# taz.de -- Buchmesse in Minsk: 404 Error. Belarus not found
       
       > In Minsk interessieren sich die Besucher vor allem für die Lebensläufe
       > der Schriftsteller und Schriftstellerinnen aus Deutschland, das Gastland
       > der Messe ist.
       
 (IMG) Bild: Wer in den Buchhandlungen von Minsk stöbert, stößt meist auf Bücher aus staatlichen Verlagen.
       
       Drogen, Gewalt, Hoffnungslosigkeit. Clemens Meyer geht in seinen Texten
       dahin, wo es wehtut. Seine Zuhörer gehen an diesem Abend dorthin, wo die
       deutsche Literatur im Mittelpunkt steht.

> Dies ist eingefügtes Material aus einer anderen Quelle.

Lemma flushExpired_run ks ps :
  Some (flushExpired env (GetElapsedTimestampNs event) ks ps).1 = runs (flushCalls ks) (Some ps).
Proof using.
  unfold flushExpired. generalize (∅ : gset nat). revert ps.
  induction ks as [|i ks IH]; intros ps a; [done|]. cbn [foldl]. rewrite IH.
  change (runs (flushCalls (i :: ks)) (Some ps)) with
    (runs (flushCalls ks) (runAt env env' event ps (i, CallFlushIfExpire))).
  by rewrite <- (onProducerAt_run (flushIfExpire (H := any_metric_ops env) (GetElapsedTimestampNs event))).
Qed.
Lemma flushCanceled_run canceled a ps :
  Some (flushCanceled env (GetElapsedTimestampNs event) canceled a ps).1
  = runs (flushCalls (elements canceled)) (Some ps).
Proof using.
  unfold flushCanceled. revert a ps. induction (elements canceled) as [|i ks IH]; intros a ps; [done|].
  cbn [foldl]. rewrite IH.
  change (runs (flushCalls (i :: ks)) (Some ps)) with
    (runs (flushCalls ks) (runAt env env' event ps (i, CallFlushIfExpire))).
  by rewrite <- (onProducerAt_run (flushIfExpire (H := any_metric_ops env) (GetElapsedTimestampNs event))).
Qed.
Lemma cancelActivations_run routes ps :
  Some (cancelActivations env routes ps).1 = runs (routeCalls CallCancel routes) (Some ps) ∧
  (cancelActivations env routes ps).2 = list_to_set routes.*2.
Proof using.
  unfold cancelActivations. rewrite <- (union_empty_r_L (list_to_set (routes.*2))). generalize (∅ : gset nat).
  revert ps. induction routes as [|[j i] routes IH]; intros ps a; [split; [done|set_solver]|].
  cbn [foldl]. destruct (IH (onProducerAt (cancelEventActivationLocked (H := any_metric_ops env) (Z.of_nat j)) i ps)
    ({[i]} ∪ a)) as [H1 H2]. rewrite H1, H2. split; [|set_solver].
  change (runs (routeCalls CallCancel ((j, i) :: routes)) (Some ps)) with
    (runs (routeCalls CallCancel routes) (runAt env env' event ps (i, CallCancel j))).
  by rewrite <- (onProducerAt_run (cancelEventActivationLocked (H := any_metric_ops env) (Z.of_nat j))).
Qed.
Lemma activateMetrics_run routes b ps :
  Some (activateMetrics env (GetElapsedTimestampNs event) routes b ps).1
  = runs (routeCalls CallActivate routes) (Some ps).
Proof using.
  unfold activateMetrics. revert b ps. induction routes as [|[j i] routes IH]; intros b ps; [done|].
  cbn [foldl]. rewrite IH.
  change (runs (routeCalls CallActivate ((j, i) :: routes)) (Some ps)) with
    (runs (routeCalls CallActivate routes) (runAt env env' event ps (i, CallActivate j))).
  by rewrite <- (onProducerAt_run
    (activateLocked (H := any_metric_ops env) (Z.of_nat j) (GetElapsedTimestampNs event))).
Qed.
Lemma notifyConditions_run table caches ps :
  Some (notifyConditions env' (GetElapsedTimestampNs event) table caches ps)
  = runs (conditionCalls table caches) (Some ps).
Proof using.
  unfold notifyConditions, conditionCalls. revert ps. generalize (seq 0 (length (ec_changed caches))).
  induction l as [|k l IH]; intros ps; [done|]. cbn [foldl flat_map]. rewrite IH, runs_app. f_equal.
  destruct (default false _); [|done]. unfold callsAt. clear IH. generalize (default [] (table !! k)). intros ks.
  revert ps. induction ks as [|i ks IHis]; intros ps; [done|]. cbn [foldl fmap list_fmap]. rewrite IHis.
  change (runs (?x :: ?l) (Some ps)) with (runs l (runAt env env' event ps x)). f_equal.
  by apply onProducerAt_run.
Qed.
Lemma notifyMatchedMetrics_run table mc ps :
  notifyMatchedMetrics env' event table mc ps = runs (matchedCalls table mc) (Some ps).
Proof using.
  unfold notifyMatchedMetrics, matchedCalls. generalize (Some ps). generalize (seq 0 (length mc)).
  induction l as [|k l IH]; intros ops; [done|]. cbn [foldl flat_map]. rewrite runs_app, <- IH. f_equal.
  destruct (bool_decide _); [|done]. unfold callsAt. clear IH. generalize (default [] (table !! k)). intros ks.
  revert ops. induction ks as [|i ks IHis]; intros ops; [done|]. cbn [foldl fmap list_fmap]. rewrite IHis.
  by destruct ops.
Qed.
End run.

(** ** An event is its trace *)

(** The trace of an event that passed the checks, and the conditions after it. *)
Definition eventCalls (w : World) (event : LogEvent) (m : MetricsManager)
    : option (Trace * list ConditionTracker) :=
  let c := mParts m in
  let expiry := flushCalls (metricsWithActivation (cp_tables c)) in
  if negb (bool_decide (GetTagId event ∈ cp_allTagIds c)) then Some (expiry, cp_conditions c)
  else
    matcherCache ← evaluateAllMatchers (w_uidMap w) (cp_matchers c) event (initFuel (length (cp_matchers c)));
    '(conditions, caches) ←
      evaluateConditions event matcherCache (initFuel (length (cp_conditions c)))
        (conditionToBeEvaluated (cp_trackerToCondition c) matcherCache (length (cp_conditions c)))
        (cp_conditions c);
    Some (expiry ++ eventTrace (cp_tables c) matcherCache caches, conditions).

Definition accepts (atoms : CheckedAtoms) (w : World) (event : LogEvent) (m : MetricsManager) : bool :=
  mConfigValid m && checkLogCredentials event m && eventSanityCheck atoms (w_uidMap w) event.

Lemma onLogEvent_accepted atoms w event m :
  metrics_onLogEvent atoms w event m = if accepts atoms w event m then processLogEvent w event m else Some m.
Proof.
  unfold metrics_onLogEvent, accepts.
  by destruct (mConfigValid m), (checkLogCredentials event m), (eventSanityCheck atoms (w_uidMap w) event).
Qed.

(** [m'] is [m] but for the producers, the conditions and whether it is active. *)
Definition eventFrame (m m' : MetricsManager) : Prop :=
  m' = set_active_status (mm_isActive m') (mIsAlwaysActive m)
         (set_parts (set_producers (cp_producers (mParts m'))
                       (set_conditions (cp_conditions (mParts m')) (mParts m))) m).

Lemma processLogEvent_run w event m :
  match eventCalls w event m with
  | None => processLogEvent w event m = None
  | Some (trace, conditions) =>
      let ps := run (managerEnv w m) (envOf w (cp_matchers (mParts m)) conditions) event trace
                  (Some (mAllMetricProducers m)) in
      match processLogEvent w event m with
      | None => ps = None
      | Some m' => ps = Some (mAllMetricProducers m') ∧ cp_conditions (mParts m') = conditions
                   ∧ eventFrame m m'
      end
  end.
Proof.
  unfold eventCalls, processLogEvent. cbv zeta.
  set (t := cp_tables (mParts m)). set (env := managerEnv w m).
  pose proof (λ env', flushExpired_run env env' event (metricsWithActivation t) (cp_producers (mParts m))) as Hf.
  destruct (flushExpired env _ (metricsWithActivation t) _) as [ps1 active]. cbn [fst] in Hf.
  destruct (negb (bool_decide (GetTagId event ∈ _))).
  { unfold mAllMetricProducers. rewrite <- Hf. split; [done|]. split; [done|]. unfold eventFrame. by destruct m as [? ? []]. }
  destruct (evaluateAllMatchers _ _ _ _) as [mc|]; [|done]. cbn [mbind option_bind].
  set (dr := matchedRoutes mc (deactivationAtomTrackerToMetricMap t)).
  pose proof (λ env', cancelActivations_run env env' event dr ps1) as Hc.
  destruct (cancelActivations env dr ps1) as [ps2 canceled]. cbn [fst snd] in Hc.
  pose proof (λ env', flushCanceled_run env env' event canceled active ps2) as Hfc.
  destruct (flushCanceled env _ canceled active ps2) as [ps3 active2]. cbn [fst] in Hfc.
  set (ar := matchedRoutes mc (activationAtomTrackerToMetricMap t)).
  set (b := mIsAlwaysActive _ || _).
  pose proof (λ env', activateMetrics_run env env' event ar b ps3) as Ha.
  destruct (activateMetrics env _ ar b ps3) as [ps4 isActive]. cbn [fst] in Ha.
  destruct (evaluateConditions _ _ _ _ _) as [[conds caches]|]; [|done]. cbn [mbind option_bind].
  set (env' := envOf w _ conds). specialize (Hf env'). destruct (Hc env') as [Hc1 Hc2].
  specialize (Hfc env'). specialize (Ha env').
  assert (Hrun : run env env' event (flushCalls (metricsWithActivation t) ++ eventTrace t mc caches)
      (Some (mAllMetricProducers m))
    = notifyMatchedMetrics env' event (trackerToMetricMap t) mc
        (notifyConditions env' (GetElapsedTimestampNs event) (conditionToMetricMap t) caches ps4)).
  { rewrite (notifyMatchedMetrics_run env), (notifyConditions_run env), Ha, Hfc, Hc2, Hc1, Hf.
    unfold eventTrace, activationTrace. by rewrite !runs_app. }
  rewrite Hrun. destruct (notifyMatchedMetrics _ _ _ _ _) as [ps5|]; [|done]. cbn.
  split; [done|]. split; [done|]. unfold eventFrame. by destruct m as [? ? []].
Qed.

(** A trace that stops has stopped at a metric. *)
Lemma run_stops env env' event l : ∀ ps,
  run env env' event l (Some ps) = None →
  ∃ i p, ps !! i = Some p ∧ runCalls env env' event (callsTo i l) (pr_metric p) = None.
Proof.
  induction l as [|[k c] l IH]; intros ps H; [done|].
  change (run env env' event l (runAt env env' event ps (k, c)) = None) in H.
  destruct (runAt env env' event ps (k, c)) as [ps1|] eqn:E; unfold runAt in E; cbn [fst snd] in E.
  - apply IH in H as (i & p & Hp & Hn). unfold callsTo. cbn [omap list_omap fst snd].
    destruct (ps !! k) as [q|] eqn:Hq.
    + destruct (runCall _ _ _ _ _) as [m|] eqn:Em; [|done]. injection E as <-.
      destruct (decide (i = k)) as [->|Hne].
      * rewrite list_lookup_insert_eq in Hp by (by eapply lookup_lt_Some). injection Hp as <-.
        exists k, q. split; [done|]. rewrite bool_decide_true by done. unfold runCalls. cbn. by rewrite Em.
      * rewrite list_lookup_insert_ne in Hp by done. exists i, p. by rewrite bool_decide_false.
    + injection E as <-. exists i, p. split; [done|]. rewrite bool_decide_false by congruence. done.
  - destruct (ps !! k) as [p|] eqn:Hp; [|done]. destruct (runCall _ _ _ _ _) as [m|] eqn:Em; [done|].
    exists k, p. split; [done|]. unfold callsTo. cbn [omap list_omap fst snd]. rewrite bool_decide_true by done.
    unfold runCalls. cbn. rewrite Em. clear. induction (omap _ l); done.
Qed.

(** C8: An event that a manager accepts acts on every metric by itself: there is a sequence of calls to single
    metrics such that each metric afterwards is what its own calls make of it, whatever happens to the
    others; the manager fails only if the evaluation of matchers and conditions or one metric fails.
    Log sources, tables and everything else stay as they were. *)
Theorem event_acts_per_metric atoms w event m :
  accepts atoms w event m = true →
  match eventCalls w event m with
  | None => metrics_onLogEvent atoms w event m = None
  | Some (trace, conditions) =>
      let env := managerEnv w m in
      let env' := envOf w (cp_matchers (mParts m)) conditions in
      match metrics_onLogEvent atoms w event m with
      | None => ∃ i p, mAllMetricProducers m !! i = Some p ∧
                  runCalls env env' event (callsTo i trace) (pr_metric p) = None
      | Some m' =>
          (∀ i p, mAllMetricProducers m !! i = Some p →
             ∃ metric, runCalls env env' event (callsTo i trace) (pr_metric p) = Some metric ∧
               mAllMetricProducers m' !! i = Some (onMetric (λ _, metric) p))
          ∧ cp_conditions (mParts m') = conditions ∧ eventFrame m m'
      end
  end.
Proof.
  intros Ha. rewrite onLogEvent_accepted, Ha. pose proof (processLogEvent_run w event m) as H.
  destruct (eventCalls w event m) as [[trace conditions]|]; [|done]. cbv zeta in *.
  destruct (processLogEvent w event m) as [m'|]; [|by apply run_stops].
  destruct H as (Hr & Hc & Hf). split_and!; [|done|done]. intros i p Hp. by eapply run_lookup.
Qed.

Der 33-jährige Leipziger, der mit
       seinem Roman "Als wir träumten" 2006 den Durchbruch als Schriftsteller
       schaffte, ist einer von drei deutschen Autoren, die ihre Bücher auf der
       Buchmesse in der weißrussischen Hauptstadt Minsk vorstellen.
       
       Alkohol und vor allem Hoffnungslosigkeit kennen sie auch in Minsk. Doch
       nicht die Passagen aus "Als wir träumten" oder die Erzählung "German Amok"
       aus Meyers jüngstem Band "Gewalten" interessieren das vorwiegend junge
       Publikum, sondern der von Brüchen gekennzeichnete Lebensweg des Autors.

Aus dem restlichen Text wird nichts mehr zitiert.